Thank you! Happy to get any feedback after a deeper look
Did you build on any low-level libraries like RocksDB for data persistence etc.? Or did you fully hand-roll the database? Curious about the tradeoffs there nowadays.
The core time series engine, called cesium (https://github.com/synnaxlabs/synnax/tree/main/cesium), is written completely from scratch. It's kind of designed as a "time-series S3", where we store blobs of samples in a columnar fashion and index by time. We can actually get 5x the write performance of something like InfluxDB in certain cases.

For other meta-data, such as channels, users, permissions, etc. we rely on CockroachDB's Pebble, which is a RocksDB compatible KV store implemented in pure go.

One thing that might keep me from using this is how well it integrates with other tools I might want to use for data analysis or historical lookback. For example, I currently use grafana as a simple, easy way to review sensor data from our r&d tests. Grafana has solid support for postgres, timescale, influxdb and a number of other data sources. With a custom database, I'd imagine the availability of tools outside of the synnax ecosystem would be rather limited.
That's a valid concern! As we're currently a team of 3 building this out - we still are working on building out our integrations with other tools, hardware, etc.

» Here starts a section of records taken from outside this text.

(* ===== verification/CMemory.v ===== *)
(** * Memory the C interfaces hand over

    The [*_alloc] functions of src/c_action.cpp, src/c_rpc_alloc.cpp and
    src/c_rpc_mux.cpp return packets in blocks that they allocate and the caller
    releases with [hako_pdu_action_buffer_free] or [hako_pdu_rpc_buffer_free].
    [CAction] and [CRpc] describe what such a call returns with the block in
    place of the pointer; here the pointer is an address of a heap, so that
    ownership can be stated: which blocks are live, who frees them and when.

    [malloc] is the C library's: an argument that gives the address of a block
    that is not live, or NULL. [free] of a pointer that is not a live block has
    no result. *)

From S2P Require Import Prelude Multiplexer ActionTypes CBuffers ActionConfiguration PduPacket.
From S2P Require Import ServerStateMachine ServerInterface ClientInterface ServicesServer.
From S2P Require Import ServicesClient.
From S2P Require Import CAction RpcTypes RpcServicesServer RpcServicesClient CRpc.
From S2P Require Import ServerEndpoint ServerEndpointFacts ServerEndpointProps ClientEndpoint.
From S2P Require Import ClientContract CActionProps RpcServerEndpoint RpcServerProps.
From S2P Require Import RpcServicesServerProps CRpcProps.
From Stdlib Require Import ZArith Lia.
From stdpp Require Import base gmap strings list fin_maps.

Module CMemory.
Import CBuffers.
#[local] Existing Instance CAction.action_c_errors.
#[local] Existing Instance CAction.action_error_eq_dec.
#[local] Existing Instance CRpc.rpc_c_errors.
#[local] Existing Instance CRpc.rpc_error_eq_dec.

(** ** The heap *)

(** The live blocks, by address. *)
Abbreviation c_heap := (gmap nat (list Z)).

(** What [malloc] returns for a size, given the blocks that are live. *)
Definition allocator : Type := c_heap -> nat -> option nat.

Definition lawful (malloc : allocator) : Prop :=
  forall heap n a, malloc heap n = Some a -> heap !! a = None.

(** [std::free]: NULL is ignored, a live block is released. *)
Definition free (buffer : option nat) (heap : c_heap) : option c_heap :=
  match buffer with
  | None => Some heap
  | Some a => _ ← heap !! a; Some (delete a heap)
  end.

Definition hako_pdu_action_buffer_free (buffer : option nat) (heap : c_heap) : option c_heap :=
  free buffer heap.

Definition hako_pdu_rpc_buffer_free (buffer : option nat) (heap : c_heap) : option c_heap :=
  free buffer heap.

(** The heap and a [uint8_t**] parameter. *)
Definition place : Type := c_heap * option (option nat).

Definition clear_place (x : place) : place := (x.1, (fun _ => None) <$> x.2).
Definition given_place (x : place) : bool := bool_decide (is_Some x.2).
Lemma processDatastore_present ref parentID gb :
  is_Some (retrieveDatastore ref) →
  is_Some (NodesByID (processDatastore Host retrieveDatastore ref parentID gb) !! datastoreID Host ref).
Proof.
  intros [ds H]. unfold processDatastore. rewrite H. apply EnsureNode_present.
Qed.

Lemma processDatastore_other ref parentID gb id :
  id ≠ datastoreID Host ref →
  NodesByID (processDatastore Host retrieveDatastore ref parentID gb) !! id = NodesByID gb !! id.
Proof.
  intros H. unfold processDatastore. destruct (retrieveDatastore ref); [|done].
  by apply EnsureNode_other.
Qed.

Lemma processDatastore_failed ref parentID gb :
  retrieveDatastore ref = None → processDatastore Host retrieveDatastore ref parentID gb = gb.
Proof. intros H. unfold processDatastore. by rewrite H. Qed.

Lemma processVM_steps visit ref parentID gb vm :
  retrieveVM ref = Some vm →
  processVM Host bytesToHuman retrieveDatastore retrieveNetwork retrieveVM visit ref parentID gb
  = foldl (networkTurn Host retrieveNetwork (vmNodeID Host ref))
      (foldl (datastoreTurn Host retrieveDatastore (vmNodeID Host ref))
         (AddEdge "HOSTS" parentID (vmNodeID Host ref) ∅
            (EnsureNode ["VM"] (vmNodeID Host ref)
               (vmProps bytesToHuman visit ref vm) gb))
         (VmDatastore vm))
      (VmNetwork vm).
Proof. intros H. unfold processVM. by rewrite H. Qed.

Lemma grows_datastoreTurn vmID gb ds :
  grows gb (datastoreTurn Host retrieveDatastore vmID gb ds).
Proof. eapply grows_trans; [apply grows_processDatastore|apply grows_AddEdge]. Qed.

Lemma grows_networkTurn vmID gb net :
  grows gb (networkTurn Host retrieveNetwork vmID gb net).
Proof. eapply grows_trans; [apply grows_processNetwork|apply grows_AddEdge]. Qed.

Lemma closed_processDatastore ref parentID gb :
  closed gb → closed (processDatastore Host retrieveDatastore ref parentID gb).
Proof.
  intros H. unfold processDatastore. destruct (retrieveDatastore ref); [|done].
  by apply closed_EnsureNode.
Qed.
(** X8. The ramp spans the full scale of the DAC: for every
    [NumSamples] from 3 up the first sample is 0 and the last sample
    before the closing zero carries [MAX_COUNT] ([0xFFFC0000]). *)
Theorem ramp_spans_full_scale (N : Z) (Buffer : list Z) :
  3 <= N < 2 ^ 32 ->
  (Z.to_nat N <= length Buffer)%nat ->
  exists out,
    GenerateRampWave Buffer N = Ok out /\
    out !! 0%nat = Some 0 /\
    out !! Z.to_nat (N - 2) = Some 4294705152 /\
    amplitude 4294705152 = MAX_COUNT.
Proof.
  intros HN Hlen.
  exists (ramp_pattern N ++ drop (Z.to_nat N) Buffer).
  pose proof (ramp_pattern_length N) as Hpl.
  split.
  { apply GenerateRampWave_defined; [exact Hlen|].
    intros k Hk. apply shiftedValue_total; assumption. }
  rewrite !lookup_app_l by (rewrite Hpl; lia).
  change 0%nat with (Z.to_nat 0).
  rewrite !ramp_pattern_lookup by lia.
  unfold ramp_word.
  destruct (scaleFactor_spec N HN) as [Hs _].
  split; [|split; [|reflexivity]].
  - destruct (shiftedValue_ramp N 0 HN ltac:(lia)) as [-> _].
    rewrite (ramp_sum_zero _ _ _ Hs). reflexivity.
  - destruct (shiftedValue_ramp N (N - 2) HN ltac:(lia)) as [-> _].
    pose proof (ramp_sum_upper N HN (N - 2) ltac:(lia)) as Hup.
    pose proof (ramp_sum_top N HN) as Hdn.
    apply Qfloor_resp_le in Hup, Hdn.
    change (Qfloor (16776706 # 1024)) with 16383 in Hup.
    change (Qfloor (16776702 # 1024)) with 16383 in Hdn.
    replace (Qfloor (F2Q (ramp_sum (scaleFactor N) (N - 2)))) with 16383 by lia.
    reflexivity.
Qed.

We have been prioritizing building direct integrations to systems that our current users are interested in.

We also value enabling developers to build off of Synnax or integrate the parts they are most interested in into their existing systems. We've tried to service that end by building out Python, Typescript, & C++ SDKs and device integrations. We're continuing to look into how we can better support developers build/expand their systems with Synnax, so if there are any integrations you think are important, I would appreciate your take.